Les personnes qui ne connaissent pas le vertige des hauteurs peuvent aisément en percevoir la sensation. C’est tout simple : il suffit de se placer non pas tout en haut pour regarder tout en bas, mais tout en bas pour regarder tout en haut. Je m’explique.
Je suis debout, les deux pieds sur la terre ferme. Rien ne pourrait m’étourdir et me faire tomber, sauf si j’avais un malaise ou si une tornade passait tout juste à côté de moi. Je penche la tête vers l’arrière, le plus loin que mon cou m’y autorise, et je regarde le ciel. Rien pour me déséquilibrer, bien sûr, car je suis solide sur mes jambes, mais plus je regarde loin dans le ciel, plus je me sens envahi par le vertige de l’immensité, le vertige de cet infini qui ne cesse de me faire chier avec ses questions sans réponses. Des questions tellement simples que j’ai du mal à en saisir le sens, à distinguer les vraies des fausses, à les formuler de façon claire pour m’assurer de ne pas chercher la réponse à une fausse question. Des questions qui se succèdent à une vitesse étourdissante, aussi, chacune donnant naissance à une nouvelle, qui en découle, ou peut-être qui la précède, mais peut-être pas non plus. Des questions de plus en plus insaisissables.

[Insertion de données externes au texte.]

(* ===== verification/Boot.v ===== *)
(** * Boot: metadata state machine, watchdog health check, rollback (menu.c, main.c)

    [Boot_Metadata_Step], [Boot_DoRollback], the watchdog, [JumpToApp] and the boot
    decision of [main], on the state of the board.  Proved: what a boot may change
    on any hardware, and that an update which makes the application hang is undone
    exactly -- the old application and its version record come back. *)
From S2P Require Import Prelude Hal SimDevice QspiFlash QspiReliable Metadata MetaLayout Ota OtaPoll OtaFlash Restore.

(** The device, the flags of main.c, and the registers of the boot path: the reset
    status [RCC->RSR] and, when started, the watchdog's prescaler and reload. *)
Record board (W : Type) := mkBoard {
  b_hw : W;
  qspi_inited : bool;
  eth_inited : bool;
  rsr : Z;
  iwdg : option (Z * Z)
}.
Arguments mkBoard {W}. Arguments b_hw {W}. Arguments qspi_inited {W}. Arguments eth_inited {W}.
Arguments rsr {W}. Arguments iwdg {W}.

Definition RCC_RSR_IWDG1RSTF : Z := 26.
Definition RCC_RSR_RMVF_Msk : Z := 65536.

(** How [main] ends: in the menu, or in the application whose vector table is at
    [vtor], with its stack pointer and entry point. *)
Inductive boot_outcome := InteractiveMenu | RunApp (vtor msp entry : Z).

Section Boot.
Context {W : Type} `{!HalOps W} {layout : MetaLayout}.
#[local] Abbreviation B := (board W).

Ces questions tournent au-dessus de ma tête et me donnent le tournis. En peu de temps je n’ai plus aucun repère, comme si j’étais sur un fil de fer entre deux gratte-ciels. C’est le vertige de l’existence, du pourquoi originel, de l’incompréhension totale de ma présence en ce monde qui tourne et qui tourne sans jamais daigner me donner une seule réponse, ni même la moindre certitude que je me pose les bonnes questions.
J’ai les deux pieds sur terre, je suis solide sur mes jambes, mais ce vertige a l’effet d’une tornade et je me sens vaciller. Comme si j’avais un malaise. Ou plutôt « parce que » j’ai un malaise.
Regarder en bas et avoir le vertige, c’est être dans l’impossibilité de tenir ce que l’on voit pour repère. C’est perdre ses facultés spatiales et en ressentir une sorte de panique. C’est perdre la raison. Regarder en haut me procure un vertige de même nature. Les questions qui m’envahissent me font perdre mes repères et même perdre la raison : la raison d’être.
Heureusement, ce vertige n’est pas une panique. Au contraire, il agit à la manière d’un stupéfiant qui m’aide à sentir combien mon désarroi me protège contre la tentation de répondre n’importe quoi à toutes ces questions que cette tornade fait virevolter autour de moi. Chaque fois j’en conclus que si je n’arrive pas à répondre à toutes ces questions, pas même à une seule, c’est sans doute parce que c’est moi qui les ai inventées, dans le but précis de me procurer ce vertige sans lequel ma vie serait d’une… vertigineuse monotonie.